9 de fevereiro de 2009 § 6 Comentários

Um internauta me escreveu fazendo a seguinte pergunta:

> ola padre tenho uma duvida; quer dizer qeu a pessoa so se salvara se ela
> praticar o cristiansimo ortodoxo? eu que sou protestante sigo as leis de
> deus escritas na biblia, tambem eu nao me salvaria ou deveriaa eu me
> converter a ortodoxia?

Caro José,

Paz em Cristo.

Sendo vc um protestante, possui um conceito de salvação que não condiz totalmente com o ensino da Igreja.

Permita que eu me explique melhor: Todo o conceito protestante de salvação é oriundo da interpretação que os reformadores fizeram dos escritos do Apóstolo Paulo (especialmente os contidos nas epístolas aos Romanos, Gálatas e Efésios). Devido à falta de conhecimento pleno da tradição (vivência e ensino) da Igreja (apenas conheciam a tradição do ocidente, baseada em Agostinho), eles, os reformadores, entenderam salvação como sendo apenas o livramento da condenação e expiação da culpa, dentro de um processo de natureza jurídica, legal.
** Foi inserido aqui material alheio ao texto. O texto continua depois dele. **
(** A flipped surface drawn in part on the empty sample canvas. *)
Definition sample_flipped_surface : Surface := mkSurface 32 32 true 7%N.
Definition sample_part_command : DrawCommand :=
  DrawSurfacePart (Some sample_flipped_surface) sample_srcrect sample_dstrect 0.
Definition sample_part_canvas : Canvas :=
  or_else (draw sample_horizontal_flip sample_request_init sample_blend
             sample_part_command sample_canvas) sample_canvas.
Definition sample_part_request : Ptr DrawingRequest :=
  hd sample_get_light (m_requests sample_part_canvas).

Lemma texture_effect_toggles_flip_witness :
  type (deref sample_part_request) = TEXTURE
  /\ Z.lxor (drawing_effect (deref sample_part_request))
       (effect_from_surface sample_horizontal_flip sample_flipped_surface)
     = context_effect sample_canvas.
Proof.
  destruct (@texture_effect_toggles_flip sample_horizontal_flip sample_request_init
              sample_blend sample_part_command sample_flipped_surface sample_canvas
              sample_part_canvas sample_part_request eq_refl eq_refl eq_refl)
    as (H1 & _ & _ & H2).
  split; assumption.
Defined.

Example sample_part_effect :
  drawing_effect (deref sample_part_request) = 2.
Proof. reflexivity. Qed.

(** A frame with a discarded surface, two passes and a [clear] in the
    middle. *)
Definition sample_life : list Command :=
  [Draw (DrawFilledRect (vec 0 0) (vec 8 8) white 10);
   Draw (DrawSurface (Some sample_surface) (vec (-100) 0) zero white sample_blend 5);
   Draw (DrawText (Some 3%N) "score" (vec 4 4) ALIGN_LEFT 500 white);
   Render BELOW_LIGHTMAP;
   Render ABOVE_LIGHTMAP;
   Clear;
   Draw (DrawLine (vec 0 0) (vec 9 9) white 10);
   Render NoFilter].

Lemma canvas_life_destroys_once_witness :
  exists c log,
    run sample_lightmap_layer sample_horizontal_flip sample_request_init sample_blend
      sample_life (sample_canvas, []) = Some (c, log)
    /\ NoDup (map destroyed (log ++ Canvas_destroy c)).
Proof.
  destruct (run sample_lightmap_layer sample_horizontal_flip sample_request_init
              sample_blend sample_life (sample_canvas, [])) as [[c log]|] eqn:E;
    [|vm_compute in E; discriminate].
  exists c, log. split; [reflexivity|].
  exact (proj1 (@canvas_life_destroys_once sample_lightmap_layer sample_horizontal_flip
                  sample_request_init sample_blend sample_life NORMAL sample_context
                  (mkObstack 0%N) c log E)).
Defined.

Example sample_life_destroyed :
  option_map (fun st => map destroyed (snd st ++ Canvas_destroy (fst st)))
    (run sample_lightmap_layer sample_horizontal_flip sample_request_init sample_blend
       sample_life (sample_canvas, []))
  = Some [1; 0; 4; 3; 6; 5]%N.
Proof. vm_compute. reflexivity. Qed.

Lemma culled_surface_takes_obstack_witness :
  exists c',
    draw_surface sample_horizontal_flip (Some sample_surface) (vec (-100) 0)
      zero white sample_blend 0 sample_canvas = Done c'
    /\ m_requests c' = m_requests sample_canvas
    /\ obst_next (m_obst c') = N.succ (obst_next (m_obst sample_canvas)).
Proof.
  destruct (@culled_surface_takes_obstack sample_horizontal_flip sample_surface
              (vec (-100) 0) zero white sample_blend 0 sample_canvas)
    as (c' & H1 & H2 & H3 & _).
  - vm_compute; reflexivity.
  - apply Canvas_new_allocated.
  - exists c'. repeat split; assumption.
Defined.

Lemma intermediate_render_harmless_witness :
  exists c' c'',
    sample_run_draws sample_commands sample_layers = Done c'
    /\ sample_run_draws sample_commands
         (fst (render sample_lightmap_layer sample_layers BELOW_LIGHTMAP)) = Done c''
    /\ render sample_lightmap_layer c'' NoFilter
       = render sample_lightmap_layer c' NoFilter.
Proof.
  destruct (sample_run_draws sample_commands sample_layers) as [c'|] eqn:E;
    [|vm_compute in E; discriminate].
  destruct (@intermediate_render_harmless sample_lightmap_layer sample_horizontal_flip
              sample_request_init sample_blend sample_commands sample_layers c'
              BELOW_LIGHTMAP NoFilter E) as (c'' & H1 & H2).
  exists c', c''. repeat split; assumption.
Defined.

Lemma render_passes_split_witness :
  dispatched (snd (render sample_lightmap_layer sample_layers NoFilter))
  = dispatched (snd (render sample_lightmap_layer sample_layers BELOW_LIGHTMAP))
    ++ filter (fun i => request_layer i =? sample_lightmap_layer)
         (stable_sort layer_less (m_requests sample_layers))
    ++ dispatched (snd (render sample_lightmap_layer sample_layers ABOVE_LIGHTMAP)).
Proof.
  apply (proj1 (@render_passes_split sample_lightmap_layer sample_layers
                  ltac:(vm_compute; reflexivity))).
Defined.

(** A line at layer 1, a text without a font at layer 5, a line at
    layer 9. *)
Definition sample_faulty : Canvas :=
  draw_line sample_request_init (vec 0 0) (vec 1 1) white 9
    (draw_text sample_request_init None "lost" (vec 0 0) ALIGN_LEFT 5 white
       (draw_line sample_request_init (vec 0 0) (vec 1 1) white 1 sample_canvas)).

Lemma render_stops_at_fault_witness :
  map request_layer (dispatched (snd (render sample_lightmap_layer sample_faulty NoFilter)))
  = [1]
  /\ completed (snd (render sample_lightmap_layer sample_faulty NoFilter)) = false.
Proof.
  destruct (@render_stops_at_fault sample_lightmap_layer sample_faulty NoFilter
              (firstn 1 (m_requests sample_faulty))
              (skipn 2 (m_requests sample_faulty))
              (nth 1 (m_requests sample_faulty) sample_get_light))
    as [H1 H2].
  - vm_compute; reflexivity.
  - reflexivity.
  - reflexivity.
  - rewrite H1. split; [reflexivity | exact H2].
Defined.

(** The null font is out of reach of the pass below the threshold when
    the text lies above it. *)
Example sample_fault_filtered_out :
  completed (snd (render 3 sample_faulty BELOW_LIGHTMAP)) = true
  /\ map request_layer (dispatched (snd (render 3 sample_faulty BELOW_LIGHTMAP))) = [1].
Proof. vm_compute. split; reflexivity. Qed.

Lemma draw_surface_nan_not_culled_witness :
  exists i c',
    draw_surface sample_horizontal_flip (Some sample_surface)
      (mkVector S754_nan S754_nan) zero white sample_blend 0 sample_canvas = Done c'
    /\ m_requests c' = m_requests sample_canvas ++ [i]
    /\ type (deref i) = TEXTURE /\ layer (deref i) = 0.
Proof.
  apply (@draw_surface_nan_not_culled sample_horizontal_flip sample_surface
           (mkVector S754_nan S754_nan) zero white sample_blend 0 sample_canvas).
  left. split; reflexivity.
Defined.

Lemma render_dispatches_once_witness :
  NoDup (dispatched (snd (render sample_lightmap_layer sample_scene NoFilter))).
Proof.
  exact (proj1 (@render_dispatches_once sample_lightmap_layer sample_scene NoFilter
                  sample_scene_allocated)).
Defined.


Lemma run_draws_layers_in_call_order_witness :
  map request_layer (m_requests sample_scene) = [10; 5; 10]
  /\ obst_next (m_obst sample_scene) = 6%N.
Proof.
  destruct (@run_draws_layers_in_call_order sample_horizontal_flip sample_request_init
              sample_blend sample_commands sample_canvas sample_scene eq_refl)
    as (H1 & _ & H2).
  split; [rewrite H1 | rewrite H2]; vm_compute; reflexivity.
Defined.

Definition sample_triangle_command : DrawCommand :=
  DrawTriangle (vec 0 0) (vec 4 0) (vec 0 4) white 7.
Definition sample_triangle_canvas : Canvas :=
  or_else (draw sample_horizontal_flip sample_request_init sample_blend
             sample_triangle_command sample_canvas) sample_canvas.

Lemma draw_translates_positions_witness :
  flat_map payload_positions (payloads sample_triangle_canvas)
  = [vec 8 16; vec 12 16; vec 8 20].
Proof.
  pose proof (@draw_translates_positions sample_horizontal_flip sample_request_init
                sample_blend sample_triangle_command sample_canvas
                sample_triangle_canvas
                (hd sample_get_light (m_requests sample_triangle_canvas))
                (mkPtr 1%N (hd (GradientData (mkGradientRequest white white 0 sample_srcrect))
                              (payloads sample_triangle_canvas)))
                eq_refl eq_refl eq_refl eq_refl) as H.
  cbn [deref] in H.
  change (payloads sample_triangle_canvas)
    with [hd (GradientData (mkGradientRequest white white 0 sample_srcrect))
            (payloads sample_triangle_canvas)].
  cbn [flat_map]. rewrite app_nil_r, H. vm_compute. reflexivity.
Defined.

(** ** [object/particle_zone.hpp]: the inline members of [ParticleZone] *)

Module ParticleZoneModel.

Inductive ParticleZoneType := Spawn | Life | LifeClear | Killer | Destroyer.

(** The members the inline functions read and write; [m_bbox] is the
    bounding box of the collision object [m_col] of the base class. *)
Record ParticleZone := mkParticleZone {
  m_bbox : Rectf;
  m_enabled : bool;
  m_particle_name : string;
  m_type : ParticleZoneType
}.

Definition has_variable_size (z : ParticleZone) : bool := true.
Definition get_class (z : ParticleZone) : string := "particle-zone".
Definition get_rect (z : ParticleZone) : Rectf := m_bbox z.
No entanto, a salvação vai mais além do que o perdão dos pecados e uma sentença favorável no temível tribunal de Cristo. Salvação é atingir a perfeição de Cristo, para a qual fomos predestinados (Rm. 8:29; Ef. 4:-13). A justificação é apenas uma etapa deste processo que nasce na eternidade e na eternidade alcança seu fim (Rm. 8:29-31). Este processo é chamado na Igreja Ortodoxa de “deificação”, ou seja, o homem retorna ao estado original para o qual fora criado: ser a imagem e semelhança de Deus. Por isto que São Paulo diz que sem a “santificação (processo de assimilação da natureza Divina) ninguém poderá ver a Deus” (Hebreus 12:14). “Justificação” e “Santificação” como realidades distintas e fragmentadas é um ensino herético (divisionista) que obstacula o verdadeiro conhecimento de Deus, posto que gera nas almas indolentes e utilitárias o estímulo para reter apenas o “básico” que em suas mentes obscurecidas entendem ser a justificação dos pecados, posto que esta lhes livraria da condenação do inferno.
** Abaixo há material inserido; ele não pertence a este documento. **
(** *** A move that raised has touched nothing *)

Lemma tensors_to_served d ts : forall r l,
  Torch.place r d = Val l ->
  exists ts' r', Torch.tensors_to d ts r = (Val ts', r').
Proof.
  induction ts as [|t rest IH]; simpl; intros r l Hl; [eauto|].
  destruct (Torch.tensor_to d t r) as [o1 r1] eqn:E1.
  destruct (tensor_to_build _ _ _ _ _ E1) as (_ & _ & Hp).
  assert (Ho : exists t1, o1 = Val t1).
  { revert E1. unfold Torch.tensor_to. rewrite Hl.
    destruct (device_eqb (t_device t) d); [intros [= <- _]; eauto|].
    destruct (device_eqb (t_device t) (land_device l));
      intros [= <- _]; eauto. }
  destruct Ho as [t1 ->].
  destruct (IH r1 l) as (ts' & r' & ->); [|eauto].
  now rewrite (place_ext r r1 d Hp).
Qed.

Lemma tensors_to_refused d ts : forall r e,
  Torch.place r d = Exc e ->
  Torch.tensors_to d ts r = (Val ts, r)
  \/ Torch.tensors_to d ts r = (Exc e, r).
Proof.
  induction ts as [|t rest IH]; simpl; intros r e He; [now left|].
  unfold Torch.tensor_to.
  destruct (device_eqb (t_device t) d).
  - destruct (IH r e He) as [-> | ->]; [now left | now right].
  - rewrite He. now right.
Qed.

Lemma tensors_to_exc d ts r e r' :
  Torch.tensors_to d ts r = (Exc e, r') ->
  r' = r /\ Torch.place r d = Exc e.
Proof.
  intros H. destruct (Torch.place r d) as [l|e0] eqn:Hpl.
  - destruct (tensors_to_served d ts r l Hpl) as (ts' & r1 & E). congruence.
  - destruct (tensors_to_refused d ts r e0 Hpl) as [E | E];
      rewrite E in H; [discriminate|].
    injection H as <- <-. now split.
Qed.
O perdão dado a um criminoso não o torna apto a viver em sociedade, pois ele não precisa apenas de perdão, mas de uma nova consciência. Assim, também, termos os pecados perdoados não nos torna aptos ao Reino, mas, sim, o ser uma nova criatura.

O ser nova criatura é uma operação do Espírito Santo (2 Cor. 3:17,18) que reconstrói em nós a imagem Divina. E isto se dá pela nossa participação na vida Divina e, não simplesmente, por estarmos institucionalmente ligados a uma comunidade cristã (isto não quer dizer que devamos exercer nossa fé apartados ou de forma isolada, pois, sozinho, ninguém se salva, pois precisamos dos dons espirituais dos outros para alcançar a estatura de Cristo, cf Ef. 4:11-13).
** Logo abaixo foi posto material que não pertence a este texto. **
(** ** src/lib/subscription-client.ts and src/hooks/use-subscription.ts *)

Module SubscriptionInfo.
Record t := mk {
  id : string;
  status : string;
  currentPeriodEnd : Date;
  cancelAtPeriodEnd : bool
}.
End SubscriptionInfo.

Module SubscriptionStatus.
Record t := mk {
  hasActiveSubscription : bool;
  subscription : option SubscriptionInfo.t
}.
End SubscriptionStatus.

(** The second argument of [fetch]. *)
Record RequestInit := {
  method : option string;
  credentials : string
}.

(** What [fetch] resolves to: the status code, and the outcome of
    [response.json()] read at the type the caller casts it to. *)
Record FetchResponse (A : Type) := {
  response_status : Z;
  response_json : Result A
}.
Arguments response_status {A} _.
Arguments response_json {A} _.

(** [response.ok] *)
Definition response_ok {A} (response : FetchResponse A) : bool :=
  Z.leb 200 (response_status response)
  && Z.leb (response_status response) 299.

Module SubscriptionClient.
Section SubscriptionClient.

(** [this.baseUrl] *)
Variable baseUrl : string.

Variable fetch :
  string -> RequestInit -> Result (FetchResponse SubscriptionStatus.t).

Definition getSubscriptionStatus : Result SubscriptionStatus.t :=
  match fetch (baseUrl ++ "/subscription/status")
          {| method := None; credentials := "include" |} with
  | Throw err => Throw err
  | Ok response =>
      if negb (response_ok response)
      then Throw (JsError "Error" "Failed to fetch subscription status")
      else response_json response
  end.

End SubscriptionClient.
End SubscriptionClient.

Module useSubscription.

(** The three [useState] cells of the hook. *)
Record State := {
  status : option SubscriptionStatus.t;
  loading : bool;
  error : option Exn
}.

Definition initial : State :=
  {| status := None; loading := true; error := None |}.

(** [loadStatus], given the outcome of
    [subscriptionClient.getSubscriptionStatus()]. *)
Definition loadStatus (outcome : Result SubscriptionStatus.t) (s : State)
  : State :=
  match outcome with
  | Ok subscriptionStatus =>
      {| status := Some subscriptionStatus; loading := false; error := None |}
  | Throw err =>
      {| status := status s; loading := false; error := Some err |}
  end.

(** [refetch]: [setLoading(true)], then [loadStatus()]. *)
Definition refetch (outcome : Result SubscriptionStatus.t) (s : State)
  : State :=
  loadStatus outcome
    {| status := status s; loading := true; error := error s |}.

(** [status?.hasActiveSubscription ?? false] *)
Definition hasActiveSubscription (s : State) : bool :=
  match status s with
  | Some subscriptionStatus =>
      SubscriptionStatus.hasActiveSubscription subscriptionStatus
  | None => false
  end.

End useSubscription.

(** ** More sample data *)

Module SampleApi.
A Igreja Ortodoxa, sendo a Igreja estabelecida por Cristo, fundamentada no ministério dos Apóstolos e dos seus sucessores através dos séculos, preservando fielmente o depósito da fé, sendo guiada pelo Espírito da Verdade, conforme Cristo prometeu (João 16:13) é o espaço privilegiado onde a salvação se opera; contudo, jamais poderemos afirmar que além de suas fronteiras (histórica e geograficamente limitadas), esta salvação não possa ser operada, pois, “Aqueles a quem não foi anunciado o verão, e os que não ouviram o entenderão” (Isaías 52:15; Rm 15:21), e também Ele, Cristo, é a verdadeira luz, que, vinda ao mundo, ilumina a todo homem (João 1:9).